Instructions to follow –
Below are some records. Return exactly the lines from the one with "made it: the" to the one with "induction h as [|e h IH]; intros run installed s", and nothing else.

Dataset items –
+++++

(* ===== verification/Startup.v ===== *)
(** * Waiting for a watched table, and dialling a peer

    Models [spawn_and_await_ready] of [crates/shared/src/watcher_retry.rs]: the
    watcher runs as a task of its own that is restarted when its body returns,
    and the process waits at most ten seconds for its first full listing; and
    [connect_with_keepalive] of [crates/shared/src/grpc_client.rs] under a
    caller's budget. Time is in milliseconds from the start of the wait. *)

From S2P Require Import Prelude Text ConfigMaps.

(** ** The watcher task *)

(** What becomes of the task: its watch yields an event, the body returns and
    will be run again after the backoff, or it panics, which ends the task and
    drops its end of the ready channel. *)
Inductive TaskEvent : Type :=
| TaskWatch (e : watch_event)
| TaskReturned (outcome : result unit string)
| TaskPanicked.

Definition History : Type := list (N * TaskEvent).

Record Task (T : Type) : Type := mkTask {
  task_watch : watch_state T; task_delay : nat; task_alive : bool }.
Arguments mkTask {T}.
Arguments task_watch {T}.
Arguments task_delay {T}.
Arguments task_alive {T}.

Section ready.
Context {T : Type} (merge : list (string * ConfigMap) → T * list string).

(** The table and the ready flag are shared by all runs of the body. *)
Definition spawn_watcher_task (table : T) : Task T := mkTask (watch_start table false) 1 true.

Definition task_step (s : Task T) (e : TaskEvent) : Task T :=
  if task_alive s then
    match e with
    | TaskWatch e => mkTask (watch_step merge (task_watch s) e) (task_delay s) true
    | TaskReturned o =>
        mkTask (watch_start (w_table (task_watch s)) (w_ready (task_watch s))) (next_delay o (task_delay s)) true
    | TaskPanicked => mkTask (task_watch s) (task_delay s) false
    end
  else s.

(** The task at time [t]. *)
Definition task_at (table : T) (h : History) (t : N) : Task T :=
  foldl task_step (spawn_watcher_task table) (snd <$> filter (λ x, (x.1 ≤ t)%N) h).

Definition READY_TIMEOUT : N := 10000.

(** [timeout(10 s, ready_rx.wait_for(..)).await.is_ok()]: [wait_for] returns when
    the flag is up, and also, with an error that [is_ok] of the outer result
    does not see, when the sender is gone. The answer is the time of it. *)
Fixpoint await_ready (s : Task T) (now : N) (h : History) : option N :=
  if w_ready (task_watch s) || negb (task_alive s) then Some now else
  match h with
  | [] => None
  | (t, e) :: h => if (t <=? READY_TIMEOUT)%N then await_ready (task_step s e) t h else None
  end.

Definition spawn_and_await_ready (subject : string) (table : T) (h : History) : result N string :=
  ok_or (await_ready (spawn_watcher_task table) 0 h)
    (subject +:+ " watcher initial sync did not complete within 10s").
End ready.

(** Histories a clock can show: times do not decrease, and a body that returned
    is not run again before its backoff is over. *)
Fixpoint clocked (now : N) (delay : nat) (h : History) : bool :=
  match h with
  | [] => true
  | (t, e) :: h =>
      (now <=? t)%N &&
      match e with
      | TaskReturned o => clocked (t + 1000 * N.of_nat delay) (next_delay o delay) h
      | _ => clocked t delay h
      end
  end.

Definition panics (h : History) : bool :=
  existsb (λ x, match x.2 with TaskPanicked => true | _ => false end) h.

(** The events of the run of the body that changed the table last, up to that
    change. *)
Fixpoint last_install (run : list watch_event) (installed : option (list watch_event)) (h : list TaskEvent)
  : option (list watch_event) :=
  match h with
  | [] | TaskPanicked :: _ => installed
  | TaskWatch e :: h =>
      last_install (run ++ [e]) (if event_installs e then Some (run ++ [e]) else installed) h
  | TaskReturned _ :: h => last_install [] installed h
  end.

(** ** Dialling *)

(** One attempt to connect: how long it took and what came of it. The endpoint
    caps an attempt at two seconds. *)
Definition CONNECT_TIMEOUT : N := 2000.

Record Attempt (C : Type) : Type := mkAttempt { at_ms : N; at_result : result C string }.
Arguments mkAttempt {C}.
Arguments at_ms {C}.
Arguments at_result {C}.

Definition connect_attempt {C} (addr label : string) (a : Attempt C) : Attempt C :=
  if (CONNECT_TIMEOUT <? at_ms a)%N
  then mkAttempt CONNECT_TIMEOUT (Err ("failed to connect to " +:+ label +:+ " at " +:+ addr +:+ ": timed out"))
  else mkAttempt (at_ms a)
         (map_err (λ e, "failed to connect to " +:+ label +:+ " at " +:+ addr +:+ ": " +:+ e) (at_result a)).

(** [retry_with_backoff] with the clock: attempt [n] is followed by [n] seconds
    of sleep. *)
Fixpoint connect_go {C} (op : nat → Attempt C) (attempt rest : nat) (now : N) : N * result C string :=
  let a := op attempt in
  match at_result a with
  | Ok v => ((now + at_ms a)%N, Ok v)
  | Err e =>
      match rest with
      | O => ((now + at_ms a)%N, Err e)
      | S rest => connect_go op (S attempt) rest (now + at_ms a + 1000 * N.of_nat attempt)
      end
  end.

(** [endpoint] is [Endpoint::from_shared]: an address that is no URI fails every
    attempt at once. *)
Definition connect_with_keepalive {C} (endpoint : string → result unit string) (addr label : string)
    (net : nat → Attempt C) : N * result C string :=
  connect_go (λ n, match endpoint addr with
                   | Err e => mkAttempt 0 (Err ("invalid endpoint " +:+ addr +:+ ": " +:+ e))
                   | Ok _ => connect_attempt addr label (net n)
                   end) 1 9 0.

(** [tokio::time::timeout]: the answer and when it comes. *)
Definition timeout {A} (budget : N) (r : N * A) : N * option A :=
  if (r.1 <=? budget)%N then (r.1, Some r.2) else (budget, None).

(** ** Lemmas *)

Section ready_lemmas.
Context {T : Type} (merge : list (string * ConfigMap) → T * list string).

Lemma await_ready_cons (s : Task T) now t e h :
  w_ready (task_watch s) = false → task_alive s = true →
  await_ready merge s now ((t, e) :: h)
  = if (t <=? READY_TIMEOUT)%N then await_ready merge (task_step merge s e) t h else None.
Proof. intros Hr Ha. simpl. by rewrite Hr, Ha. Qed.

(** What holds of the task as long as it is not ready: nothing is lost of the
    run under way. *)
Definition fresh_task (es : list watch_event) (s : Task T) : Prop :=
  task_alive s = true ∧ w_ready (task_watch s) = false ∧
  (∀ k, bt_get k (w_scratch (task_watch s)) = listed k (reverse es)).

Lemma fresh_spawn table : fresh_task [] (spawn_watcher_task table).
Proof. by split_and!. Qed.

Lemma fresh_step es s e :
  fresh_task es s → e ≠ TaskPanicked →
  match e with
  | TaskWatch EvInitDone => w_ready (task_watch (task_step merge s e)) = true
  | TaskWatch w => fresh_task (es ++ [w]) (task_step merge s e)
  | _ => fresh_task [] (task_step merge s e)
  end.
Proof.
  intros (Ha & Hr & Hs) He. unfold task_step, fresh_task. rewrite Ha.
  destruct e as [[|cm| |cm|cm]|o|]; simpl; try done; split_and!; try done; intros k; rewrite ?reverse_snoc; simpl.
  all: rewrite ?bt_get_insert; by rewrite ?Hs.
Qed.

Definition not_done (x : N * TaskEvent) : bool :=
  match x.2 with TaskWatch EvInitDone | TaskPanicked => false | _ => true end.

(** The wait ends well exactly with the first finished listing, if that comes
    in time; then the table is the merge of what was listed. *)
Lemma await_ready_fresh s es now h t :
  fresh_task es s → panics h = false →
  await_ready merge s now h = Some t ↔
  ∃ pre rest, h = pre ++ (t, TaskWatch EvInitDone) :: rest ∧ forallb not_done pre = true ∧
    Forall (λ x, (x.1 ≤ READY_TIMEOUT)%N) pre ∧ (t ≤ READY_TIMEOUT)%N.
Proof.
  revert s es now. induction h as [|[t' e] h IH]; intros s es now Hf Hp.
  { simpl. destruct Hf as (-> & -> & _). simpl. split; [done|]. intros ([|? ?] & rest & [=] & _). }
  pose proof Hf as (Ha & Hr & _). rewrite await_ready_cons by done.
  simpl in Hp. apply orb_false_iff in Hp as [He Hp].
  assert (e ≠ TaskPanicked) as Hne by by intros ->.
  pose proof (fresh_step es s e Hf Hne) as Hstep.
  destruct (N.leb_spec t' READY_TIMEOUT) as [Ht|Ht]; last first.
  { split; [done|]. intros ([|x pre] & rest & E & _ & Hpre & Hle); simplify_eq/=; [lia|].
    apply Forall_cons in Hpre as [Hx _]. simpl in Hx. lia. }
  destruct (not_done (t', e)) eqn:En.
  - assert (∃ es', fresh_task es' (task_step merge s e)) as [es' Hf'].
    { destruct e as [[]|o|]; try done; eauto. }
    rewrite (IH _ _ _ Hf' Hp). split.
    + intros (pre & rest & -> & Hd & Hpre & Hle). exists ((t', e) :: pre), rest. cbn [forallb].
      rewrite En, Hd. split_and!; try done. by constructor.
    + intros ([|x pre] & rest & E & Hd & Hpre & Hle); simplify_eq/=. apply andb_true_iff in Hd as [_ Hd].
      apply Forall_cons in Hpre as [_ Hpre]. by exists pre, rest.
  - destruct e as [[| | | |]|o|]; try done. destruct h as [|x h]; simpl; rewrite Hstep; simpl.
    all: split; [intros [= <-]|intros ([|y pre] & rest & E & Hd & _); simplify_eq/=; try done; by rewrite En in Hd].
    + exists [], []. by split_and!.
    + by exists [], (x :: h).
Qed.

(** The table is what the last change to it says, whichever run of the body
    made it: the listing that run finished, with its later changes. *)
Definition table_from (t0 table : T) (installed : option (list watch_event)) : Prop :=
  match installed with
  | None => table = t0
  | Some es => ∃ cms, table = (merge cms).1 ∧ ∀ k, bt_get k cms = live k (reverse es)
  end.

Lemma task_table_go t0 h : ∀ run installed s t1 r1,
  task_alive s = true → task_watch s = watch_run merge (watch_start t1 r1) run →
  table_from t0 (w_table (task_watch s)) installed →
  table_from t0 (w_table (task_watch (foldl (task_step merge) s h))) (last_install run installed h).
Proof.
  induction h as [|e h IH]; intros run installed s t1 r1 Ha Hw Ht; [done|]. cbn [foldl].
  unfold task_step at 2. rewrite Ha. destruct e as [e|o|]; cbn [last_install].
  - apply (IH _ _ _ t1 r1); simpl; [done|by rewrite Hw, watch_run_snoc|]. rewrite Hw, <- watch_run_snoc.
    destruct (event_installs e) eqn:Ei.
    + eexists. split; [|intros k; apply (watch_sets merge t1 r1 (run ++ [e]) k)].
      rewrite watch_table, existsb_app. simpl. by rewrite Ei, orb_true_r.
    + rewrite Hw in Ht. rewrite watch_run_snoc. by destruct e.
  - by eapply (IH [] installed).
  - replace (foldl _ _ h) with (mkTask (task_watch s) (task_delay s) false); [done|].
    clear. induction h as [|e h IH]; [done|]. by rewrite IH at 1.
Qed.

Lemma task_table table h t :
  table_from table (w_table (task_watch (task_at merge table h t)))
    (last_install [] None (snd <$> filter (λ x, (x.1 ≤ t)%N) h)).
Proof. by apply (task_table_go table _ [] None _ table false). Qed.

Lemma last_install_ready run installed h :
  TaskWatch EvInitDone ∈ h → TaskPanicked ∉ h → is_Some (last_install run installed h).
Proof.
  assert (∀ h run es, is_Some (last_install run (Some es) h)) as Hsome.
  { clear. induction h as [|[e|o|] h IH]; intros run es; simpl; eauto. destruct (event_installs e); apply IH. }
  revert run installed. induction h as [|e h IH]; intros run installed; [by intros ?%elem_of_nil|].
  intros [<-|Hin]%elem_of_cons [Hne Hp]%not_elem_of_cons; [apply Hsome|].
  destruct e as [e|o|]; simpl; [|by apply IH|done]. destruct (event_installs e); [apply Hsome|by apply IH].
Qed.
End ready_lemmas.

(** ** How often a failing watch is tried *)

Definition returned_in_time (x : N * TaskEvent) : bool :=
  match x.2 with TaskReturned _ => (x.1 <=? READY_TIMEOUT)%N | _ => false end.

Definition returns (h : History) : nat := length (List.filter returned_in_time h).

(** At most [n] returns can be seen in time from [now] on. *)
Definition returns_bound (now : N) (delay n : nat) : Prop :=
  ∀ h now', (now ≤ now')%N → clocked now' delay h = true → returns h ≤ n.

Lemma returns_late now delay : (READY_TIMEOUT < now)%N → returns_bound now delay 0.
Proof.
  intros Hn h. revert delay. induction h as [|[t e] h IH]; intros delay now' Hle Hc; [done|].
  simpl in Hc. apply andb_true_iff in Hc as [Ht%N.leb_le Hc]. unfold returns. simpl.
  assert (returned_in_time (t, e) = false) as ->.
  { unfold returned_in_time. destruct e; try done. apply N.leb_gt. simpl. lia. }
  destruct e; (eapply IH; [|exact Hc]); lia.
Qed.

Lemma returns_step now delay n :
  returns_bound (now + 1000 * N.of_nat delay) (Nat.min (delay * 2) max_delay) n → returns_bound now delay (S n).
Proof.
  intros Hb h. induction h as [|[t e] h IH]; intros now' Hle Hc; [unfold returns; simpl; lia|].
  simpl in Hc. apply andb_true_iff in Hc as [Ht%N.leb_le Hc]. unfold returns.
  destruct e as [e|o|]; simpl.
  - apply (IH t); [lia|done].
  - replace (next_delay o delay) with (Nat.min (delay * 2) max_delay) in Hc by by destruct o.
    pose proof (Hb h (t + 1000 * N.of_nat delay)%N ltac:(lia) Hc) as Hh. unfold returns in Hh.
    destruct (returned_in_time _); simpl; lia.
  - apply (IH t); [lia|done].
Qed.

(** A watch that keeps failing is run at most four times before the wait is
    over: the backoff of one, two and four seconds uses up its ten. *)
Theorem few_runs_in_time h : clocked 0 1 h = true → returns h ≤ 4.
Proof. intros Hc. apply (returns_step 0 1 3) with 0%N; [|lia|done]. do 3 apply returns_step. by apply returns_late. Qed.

+++++

Solved problem –
    made it: the listing that run finished, with its later changes. *)
Definition table_from (t0 table : T) (installed : option (list watch_event)) : Prop :=
  match installed with
  | None => table = t0
  | Some es => ∃ cms, table = (merge cms).1 ∧ ∀ k, bt_get k cms = live k (reverse es)
  end.

Lemma task_table_go t0 h : ∀ run installed s t1 r1,
  task_alive s = true → task_watch s = watch_run merge (watch_start t1 r1) run →
  table_from t0 (w_table (task_watch s)) installed →
  table_from t0 (w_table (task_watch (foldl (task_step merge) s h))) (last_install run installed h).
Proof.
  induction h as [|e h IH]; intros run installed s t1 r1 Ha Hw Ht; [done|]. cbn [foldl].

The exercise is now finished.